Baked chicken breasts topped with tomato and cheese, garnished with scallions and spinach salad on the side
Prep Time:
10 mins
Cook Time:
40 mins
Total Time:
50 mins
Servings:
4

This Cheesy Tomato Baked Chicken Breast recipe is French in its origins. It’s inspired by meals eaten in the southeastern region of Provence, and this recipe, like many aspects of French cuisine, is a classic creation.

The recipe is simple though. The cherry tomatoes bring a bright flavor and a touch of sweetness to the dish. There aren’t as many ingredients in this recipe compared with other French food, so the ingredients that are used stand out — and benefit from good quality.

There is little cutting involved, and this dinner can be ready in under an hour. For about half of that hour, the chicken bakes in the oven with tomatoes, green onions, chicken broth, and plenty of Gruyere cheese. What makes this recipe so good though is the quick sear you give the chicken before it goes into the oven. 

Rub the outside with lemon juice, salt, and pepper and cook it in a skillet until each side is brown—about three to four minutes.
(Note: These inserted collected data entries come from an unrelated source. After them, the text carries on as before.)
(* ===== verification/Toy.v ===== *)
(** Executable instances of the text, signature and JSON interfaces: they satisfy the
    laws and let the witnesses run. *)
From S2P Require Import Prelude Text Crypto Sign Lifecycle Keys Json IJson Dsse.

(** A byte as two letters [a] to [p]. *)
Definition nibble (n : Z) : byte := byte_of_Z (97 + n).

Fixpoint letters (b : bytes) : bytes :=
  match b with
  | [] => []
  | c :: b => nibble (byte_to_Z c / 16) :: nibble (byte_to_Z c mod 16) :: letters b
  end.

Definition letter_value (c : byte) : option Z :=
  let n := (byte_to_Z c - 97)%Z in if (0 <=? n)%Z && (n <? 16)%Z then Some n else None.

Fixpoint unletters (l : bytes) : option bytes :=
  match l with
  | [] => Some []
  | x :: l =>
      match l with
      | [] => None
      | y :: l => hi ← letter_value x; lo ← letter_value y; b ← unletters l; Some (byte_of_Z (16 * hi + lo) :: b)
      end
  end.

Lemma letter_value_nibble n : (0 <= n < 16)%Z -> letter_value (nibble n) = Some n.
Proof.
  intros Hn. unfold letter_value, nibble. rewrite byte_to_Z_of_Z, Z.mod_small by lia.
  replace (97 + n - 97)%Z with n by lia. destruct (Z.leb_spec 0 n), (Z.ltb_spec n 16); (done || lia).
Qed.

Lemma toy_byte_roundtrip c : byte_of_Z (16 * (byte_to_Z c / 16) + byte_to_Z c mod 16) = c.
Proof.
  rewrite <- Z.div_mod by lia. by destruct c as [[] [] [] [] [] [] [] []].
Qed.

Lemma unletters_letters b : unletters (letters b) = Some b.
Proof.
  induction b as [|c b IH]; [done|]. cbn [letters unletters].
  assert (0 <= byte_to_Z c < 256)%Z as Hc by (unfold byte_to_Z; pose proof (N_ascii_bounded c); lia).
  rewrite !letter_value_nibble; [|split; [apply Z.div_pos; lia|apply Z.div_lt_upper_bound; lia]|apply Z.mod_pos_bound; lia].
  cbn [mbind option_bind]. rewrite IH. cbn [mbind option_bind]. by rewrite toy_byte_roundtrip.
Qed.

Lemma letter_value_Some c n : letter_value c = Some n -> (97 <= byte_to_Z c < 113)%Z.
Proof. unfold letter_value. destruct (Z.leb_spec 0 (byte_to_Z c - 97)), (Z.ltb_spec (byte_to_Z c - 97) 16); cbn; (done || lia). Qed.

Lemma unletters_alphabet n : forall l b, length l <= n -> unletters l = Some b ->
  Forall (fun c => 97 <= byte_to_Z c < 113)%Z l.
Proof.
  induction n as [|n IH]; intros [|x [|y l]] b Hn; cbn in Hn |- *; try lia; try (by intros _; constructor); [done|].
  destruct (letter_value x) eqn:Ex; [|done]. destruct (letter_value y) eqn:Ey; [|done].
  destruct (unletters l) as [r|] eqn:El; [|done]. intros _.
  constructor; [by eapply letter_value_Some|]. constructor; [by eapply letter_value_Some|]. eapply IH; [|exact El]. lia.
Qed.

Definition toy_encode (b : bytes) : string := from_utf8 (letters b).
Definition toy_decode (s : string) : option bytes := unletters (as_bytes s).

Lemma toy_decode_encode b : toy_decode (toy_encode b) = Some b.
Proof. unfold toy_decode, toy_encode. rewrite as_bytes_from_utf8. apply unletters_letters. Qed.

Lemma toy_alphabet s b c : toy_decode s = Some b -> c ∈ as_bytes s -> (97 <= byte_to_Z c < 113)%Z.
Proof.
  intros H Hc. apply (unletters_alphabet (length (as_bytes s))) in H; [|done].
  rewrite Forall_forall in H. by apply H.
Qed.

Definition ToyBase64 : Base64.
Proof.
  refine {| b64_encode := toy_encode; b64_decode := toy_decode; b64_decode_encode := toy_decode_encode |}.
  intros b c Hc. apply (toy_alphabet _ _ _ (toy_decode_encode b)) in Hc.
  repeat split; intros ->; revert Hc; vm_compute; intros []; congruence.
Defined.

(** [base64::engine::general_purpose::URL_SAFE_NO_PAD], by groups of six bits; a sextet is
    a byte whose two top bits are clear. *)
Definition url_charset : bytes := as_bytes "ABCDEFGHIJKLMNOPQRSTUVWXYZabcdefghijklmnopqrstuvwxyz0123456789-_".

Definition url_char (s : byte) : byte := nth (N.to_nat (N_of_ascii s)) url_charset "A"%char.

Fixpoint index_of (c : byte) (l : bytes) (i : nat) : option nat :=
  match l with [] => None | x :: l => if decide (x = c) then Some i else index_of c l (S i) end.

Definition url_sextet (c : byte) : option byte := ascii_of_nat <$> index_of c url_charset 0.

Definition sextet_1 (a : byte) : byte := let 'Ascii _ _ a2 a3 a4 a5 a6 a7 := a in Ascii a2 a3 a4 a5 a6 a7 false false.
Definition sextet_2 (a b : byte) : byte :=
  let 'Ascii a0 a1 _ _ _ _ _ _ := a in let 'Ascii _ _ _ _ b4 b5 b6 b7 := b in Ascii b4 b5 b6 b7 a0 a1 false false.
Definition sextet_3 (b c : byte) : byte :=
  let 'Ascii b0 b1 b2 b3 _ _ _ _ := b in let 'Ascii _ _ _ _ _ _ c6 c7 := c in Ascii c6 c7 b0 b1 b2 b3 false false.
Definition sextet_4 (c : byte) : byte := let 'Ascii c0 c1 c2 c3 c4 c5 _ _ := c in Ascii c0 c1 c2 c3 c4 c5 false false.

Definition octet_1 (x y : byte) : byte :=
  let 'Ascii a2 a3 a4 a5 a6 a7 _ _ := x in let 'Ascii _ _ _ _ a0 a1 _ _ := y in Ascii a0 a1 a2 a3 a4 a5 a6 a7.
Definition octet_2 (y z : byte) : byte :=
  let 'Ascii b4 b5 b6 b7 _ _ _ _ := y in let 'Ascii _ _ b0 b1 b2 b3 _ _ := z in Ascii b0 b1 b2 b3 b4 b5 b6 b7.
Definition octet_3 (z w : byte) : byte :=
  let 'Ascii c6 c7 _ _ _ _ _ _ := z in let 'Ascii c0 c1 c2 c3 c4 c5 _ _ := w in Ascii c0 c1 c2 c3 c4 c5 c6 c7.

Fixpoint url_letters (l : bytes) : bytes :=
  match l with
  | [] => []
  | [a] => [url_char (sextet_1 a); url_char (sextet_2 a zero)]
  | [a; b] => [url_char (sextet_1 a); url_char (sextet_2 a b); url_char (sextet_3 b zero)]
  | a :: b :: c :: l =>
      url_char (sextet_1 a) :: url_char (sextet_2 a b) :: url_char (sextet_3 b c) :: url_char (sextet_4 c) :: url_letters l
  end.

(** Trailing bits must be clear. *)
Fixpoint url_unletters (l : bytes) : option bytes :=
  match l with
  | [] => Some []
  | [_] => None
  | [x; y] =>
      x ← url_sextet x; y ← url_sextet y;
      if decide (sextet_2 (octet_1 x y) zero = y) then Some [octet_1 x y] else None
  | [x; y; z] =>
      x ← url_sextet x; y ← url_sextet y; z ← url_sextet z;
      if decide (sextet_3 (octet_2 y z) zero = z) then Some [octet_1 x y; octet_2 y z] else None
  | x :: y :: z :: w :: l =>
      x ← url_sextet x; y ← url_sextet y; z ← url_sextet z; w ← url_sextet w;
      r ← url_unletters l; Some (octet_1 x y :: octet_2 y z :: octet_3 z w :: r)
  end.

Lemma url_sextet_char b0 b1 b2 b3 b4 b5 :
  url_sextet (url_char (Ascii b0 b1 b2 b3 b4 b5 false false)) = Some (Ascii b0 b1 b2 b3 b4 b5 false false).
Proof. by destruct b0, b1, b2, b3, b4, b5; vm_compute. Qed.

Lemma url_unletters_letters n : forall l, length l <= n -> url_unletters (url_letters l) = Some l.
Proof.
  induction n as [|n IH]; intros [|[] [|[] [|[] l]]] Hn; cbn in Hn; try lia; try done;
    cbn [url_letters url_unletters sextet_1 sextet_2 sextet_3 sextet_4 zero];
    rewrite !url_sextet_char; cbn [mbind option_bind]; [by rewrite decide_True..|].
  rewrite IH by lia. done.
Qed.

Lemma index_of_elem c l i n : index_of c l i = Some n -> c ∈ l.
Proof.
  revert i. induction l as [|x l IH]; intros i; cbn [index_of]; [done|].
  destruct (decide (x = c)) as [->|]; [by left|]. intros H%IH. by right.
Qed.

Lemma url_sextet_elem c s : url_sextet c = Some s -> c ∈ url_charset.
Proof. unfold url_sextet. destruct (index_of c url_charset 0) eqn:E; [|done]. intros _. by eapply index_of_elem. Qed.

Lemma url_unletters_charset n : forall l b, length l <= n -> url_unletters l = Some b -> Forall (fun c => c ∈ url_charset) l.
Proof.
  induction n as [|n IH]; intros [|x [|y [|z [|w l]]]] b Hn; cbn in Hn; try lia; try (by intros _; constructor); try done;
    cbn [url_unletters].
  all: destruct (url_sextet x) eqn:Ex; [|done]; destruct (url_sextet y) eqn:Ey; [|done]; cbn [mbind option_bind];
    try (destruct (url_sextet z) eqn:Ez; [|done]); cbn [mbind option_bind];
    try (destruct (url_sextet w) eqn:Ew; [|done]); cbn [mbind option_bind].
  1, 2: (intros _; repeat (constructor; [by eapply url_sextet_elem|]); by constructor).
  destruct (url_unletters l) as [r|] eqn:El; [|done]. intros _.
  repeat (constructor; [by eapply url_sextet_elem|]). eapply IH; [|exact El]. lia.
Qed.

Definition ToyBase64Url : Keys.Base64Url.
Proof.
  refine {| Keys.url_encode := fun b => from_utf8 (url_letters b); Keys.url_decode := fun s => url_unletters (as_bytes s) |}.
  - intros b. rewrite as_bytes_from_utf8. by eapply url_unletters_letters.
  - intros s b c Hs Hc. apply (url_unletters_charset (length (as_bytes s))) in Hs; [|done].
    rewrite Forall_forall in Hs. apply Hs in Hc.
    split; intros ->; pose proof (bool_decide_eq_true_2 _ Hc) as Hb; revert Hb; vm_compute; discriminate.
Defined.

Definition ToyVariants : Dsse.Base64Variants :=
  {| Dsse.std_no_pad_decode := fun _ => None; Dsse.url_pad_decode := fun _ => None |}.

Definition ToyJwkText : Keys.JwkText.
Proof.
  refine {| Keys.construction := fun a b c => Some (put (a, b, c)) |}; [by eexists|].
  intros a b c a' b' c' H. assert (put (a, b, c) = put (a', b', c')) as Hp by congruence.
  pose proof (get_put (a, b, c) []) as H1. rewrite Hp, get_put in H1. by simplify_eq.
Defined.

(** The tree of a value, and a syntax in which bytes are its wire format. *)
Fixpoint raw_of (j : Json.Json) : IJson.Raw :=
  match j with
  | Json.JNull => IJson.RUnit
  | Json.JBool b => IJson.RBool b
  | Json.JInt z => IJson.RI64 z
  | Json.JFloat m e => IJson.RF64 (IJson.Finite m e)
  | Json.JStr s => IJson.RStr s
  | Json.JArr l => IJson.RSeq (map raw_of l) None
  | Json.JObj l => IJson.RMap (map (fun kv => (kv.1, raw_of kv.2)) l) None
  end.

Definition ToySyntax : IJson.JsonSyntax := {|
  IJson.lex := fun b => match get b with Some (j, []) => raw_of j | _ => IJson.RBad "bytes" end;
  IJson.trailing := fun _ => None;
|}.

Definition ToySchemas : Dsse.Schemas := {| Dsse.schema_errors := fun _ _ => [] |}.

#[global] Instance EnvelopeSignature_wire : Wire Dsse.EnvelopeSignature.
Proof. refine (wire_inj (fun e => (Dsse.keyid e, Dsse.sig e)) (fun '(a, b) => Dsse.mkEnvSig a b) _). by intros []. Defined.

#[global] Instance Envelope_wire : Wire Dsse.Envelope.
Proof.
  refine (wire_inj (fun e => (Dsse.payload e, Dsse.payload_type e, Dsse.signatures e)) (fun '(a, b, c) => Dsse.mkEnvelope a b c) _).
  by intros [].
Defined.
Once seared and in the baking dish, brush your chicken with a combination of mustard, rosemary, and thyme. This sauce comes together so quickly, but adds so much flavor and tenderness to the chicken. 

Serve with rice, potatoes, or more roasted vegetables for a larger meal, and keep any leftovers in an airtight container in the refrigerator for about three to four days. 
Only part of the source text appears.